(* ===== verification/CheckpointManager.v ===== *)
(** * Checkpoints: writing the catalog and the tables to the file

    Models src/src/storage/checkpoint_manager.cpp, the order of the writes of
    src/src/storage/checkpoint/table_data_writer.cpp and table_data_reader.cpp,
    and of the columns in src/src/storage/table/standard_column_data.cpp.  What a
    column writes (blocks of data, and pointers to them) is an interface, the
    class [ColumnStorage], as are the trees of the parser.

    Theorems: after a checkpoint and a restart the catalog and the tables are
    those that were written, with the committed rows, and the log is empty; a
    checkpoint that is interrupted before its header leaves the old ones. *)

From S2P Require Import Prelude Constants Serializer MorselInfo SegmentTree DataTable CatalogCodec TableVersions WriteAheadLog BlockManager DatabaseFile.

(** ** The columns of tables

    [CheckpointColumn], the part of [ColumnData::Checkpoint] before
    [FlushToDisk], writes the data of a column to free blocks, marks the blocks
    that it replaces, keeps the others, and gives the pointers to the data. *)

Class ColumnStorage (Column Pointers : Type) : Type := {
  CheckpointColumn : Column → SingleFileBlockManager → SingleFileBlockManager * Pointers;
  WritePointers {S : Type} `{!Serializer S} : S → Pointers → S;
  ReadPointers {D : Type} `{!Deserializer D} : LogicalType → D → res (Pointers * D);
  total_rows : Pointers → nat;
  data_type : Column → LogicalType;
  row_count : Column → nat;
  kept_blocks : Column → list Z;
  replaced_blocks : Column → list Z;
  pointer_blocks : Pointers → list Z;
  pointer_pieces : Pointers → list (list Z);
  (** the blocks of the column hold its data *)
  column_ok : SingleFileBlockManager → Column → Prop;
  (** the blocks of the pointers hold the data of the column *)
  stored : SingleFileBlockManager → Pointers → Column → Prop;
  CheckpointColumn_spec c bm bm' p :
    bm_ok bm → column_ok bm c → Forall (allocated bm) (kept_blocks c ++ replaced_blocks c) → CheckpointColumn c bm = (bm', p) →
    bm_ok bm' ∧ extends [] bm bm' ∧ (∀ id, id ∈ bm_modified_blocks bm' → id ∈ bm_modified_blocks bm ∨ id ∈ replaced_blocks c) ∧
    total_rows p = row_count c ∧ stored bm' p c ∧
    (∀ id, id ∈ pointer_blocks p → allocated bm' id ∧ (allocated bm id → id ∈ kept_blocks c)) ∧
    (bm_max_block bm' <= 2 ^ 63 → ∀ (D : Type) `{!Deserializer D}, decodes (λ d : D, ReadPointers (data_type c) d) (mjoin (pointer_pieces p)) p);
  WritePointers_writes {S : Type} `{!Serializer S} p : writes (λ s : S, WritePointers s p) (pointer_pieces p);
  column_ok_read bm bm' c :
    (∀ id, id ∈ kept_blocks c ++ replaced_blocks c → BlockManager_Read bm' id = BlockManager_Read bm id) → column_ok bm c → column_ok bm' c;
  stored_read bm bm' p c :
    (∀ id, id ∈ pointer_blocks p → BlockManager_Read bm' id = BlockManager_Read bm id) → stored bm p c → stored bm' p c;
}.
(** Why an execution reverted. *)
Inductive RevertData : Type :=
| ErrorString (reason : string)   (* require(cond, reason) *)
| Bubbled (returnData : bytes)    (* the callee's own revert data *)
| DecodingFailed.                 (* abi.decode on malformed data *)

(** The EVM around the library: the chain state, OpenZeppelin's
    [Address.isContract], [gasleft()], the low-level [call], and the
    builtin [abi.encodeWithSignature]. *)
Class EVM : Type := {
  State : Type;
  isContract : address -> State -> bool;
  gasleft : State -> Z;
  call : address -> Z -> bytes -> State -> (bool * bytes) * State;
  abi_encodeWithSignature : string -> list AbiValue -> bytes;
}.

Section Library.
Context `{Evm : EVM}.

(** An internal function either returns, in a new state, or reverts,
    which discards the state. *)
Inductive Exec (A : Type) : Type :=
| Returned (a : A) (s : State)
| Reverted (r : RevertData).
Arguments Returned {A} a s.
Arguments Reverted {A} r.

(** The 32-byte big-endian word at the head of [data]. *)
Definition word_of (data : bytes) : Z :=
  fold_left (fun acc b => acc * 256 + Z.of_N (Byte.to_N b)) (firstn 32 data) 0.
(** * Phase-2 trading-journal dashboard: the two Streamlit entry points

    A shallow embedding of [app.py] and [streamlit_app.py].  Both scripts are
    glue around third-party services, so the embedding keeps exactly what the
    scripts themselves decide: which client is built, which service call is
    made and in which [try] block it sits, what is written to the UI, to the
    local variables and to the session state.

    The services are outside the repository.  Their behaviour is a parameter
    of the development: every service call is an arbitrary function of a
    hidden [World] that either answers or raises. *)

From Stdlib Require Import ZArith.
From stdpp Require Import base option list gmap strings fin_maps fin_sets.

Open Scope string_scope.
Open Scope list_scope.
Open Scope Z_scope.

(** ** Python values shared by both scripts *)

(** Exceptions, by the place that raises them.  All four are instances of
    Python's [Exception], so [except Exception] handles each of them;
    [except FileNotFoundError] handles the third only.  What is raised
    outside [Exception] (a keyboard interrupt, an exit) is not an outcome of
    a call and is left out. *)
Inductive exn : Type :=
  | ServiceError (msg : string)       (* raised inside a call to a service client *)
  | KeyError (key : string)           (* a subscript [d[key]] of the script on a missing key *)
  | FileNotFoundError (msg : string)  (* [st.secrets] without a secrets file *)
  | PandasError (msg : string).       (* reading or converting the local sample CSV *)

(** [str(e)]: the message placed in f-strings and returned as error string.
    [str(KeyError(k))] is the [repr] of the key. *)
Definition str (e : exn) : string :=
  match e with
  | ServiceError m => m
  | KeyError k => "'" +:+ k +:+ "'"
  | FileNotFoundError m => m
  | PandasError m => m
  end.

(** A row as the services return it: a dictionary from column name to cell. *)
Abbreviation row := (gmap string string).

(** The four Streamlit notification calls. *)
Inductive level : Type := StInfo | StSuccess | StWarning | StError.

Record notification : Type := Notify { note_level : level; note_text : string }.

Definition st_info (s : string) : notification := Notify StInfo s.
Definition st_success (s : string) : notification := Notify StSuccess s.
Definition st_warning (s : string) : notification := Notify StWarning s.
Definition st_error (s : string) : notification := Notify StError s.

(** Truthiness of an optional string ([None] and [""] are falsy). *)
Definition truthy (v : option string) : bool :=
  match v with
  | Some s => negb (String.eqb s "")
  | None => false
  end.

(** [sep.join(l)] *)
Fixpoint join (sep : string) (l : list string) : string :=
  match l with
  | [] => ""
  | [x] => x
  | x :: rest => x +:+ sep +:+ join sep rest
  end.

(** ** A state-and-exception monad

    A computation runs on a state [S] and either returns or raises; the state
    reached is kept in both cases, as assignments made before a [raise] are. *)
Inductive outcome (A : Type) : Type :=
  | Returned (a : A)
  | Raised (e : exn).
Arguments Returned {A} a.
Arguments Raised {A} e.

(** What a service call answers: a value, or the message of the exception. *)
Inductive reply (A : Type) : Type :=
  | Answers (a : A)
  | Throws (msg : string).
Arguments Answers {A} a.
Arguments Throws {A} msg.

Definition M (S A : Type) : Type := S → outcome A * S.

Definition ret {S A} (a : A) : M S A := λ s, (Returned a, s).

Definition bind {S A B} (m : M S A) (k : A → M S B) : M S B :=
  λ s, match m s with
       | (Returned a, s') => k a s'
       | (Raised e, s') => (Raised e, s')
       end.

Definition raise {S A} (e : exn) : M S A := λ s, (Raised e, s).

Definition gets {S A} (f : S → A) : M S A := λ s, (Returned (f s), s).

Definition modify {S} (f : S → S) : M S unit := λ s, (Returned tt, f s).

______

> **Task details**
Nothing outside the span should appear: transcribe the lines from the one containing "Inductive reply (A" through the last line of the records.

> **Solved problem**
Inductive reply (A : Type) : Type :=
  | Answers (a : A)
  | Throws (msg : string).
Arguments Answers {A} a.
Arguments Throws {A} msg.

Definition M (S A : Type) : Type := S → outcome A * S.

Definition ret {S A} (a : A) : M S A := λ s, (Returned a, s).

Definition bind {S A B} (m : M S A) (k : A → M S B) : M S B :=
  λ s, match m s with
       | (Returned a, s') => k a s'
       | (Raised e, s') => (Raised e, s')
       end.

Definition raise {S A} (e : exn) : M S A := λ s, (Raised e, s).

Definition gets {S A} (f : S → A) : M S A := λ s, (Returned (f s), s).

Definition modify {S} (f : S → S) : M S unit := λ s, (Returned tt, f s).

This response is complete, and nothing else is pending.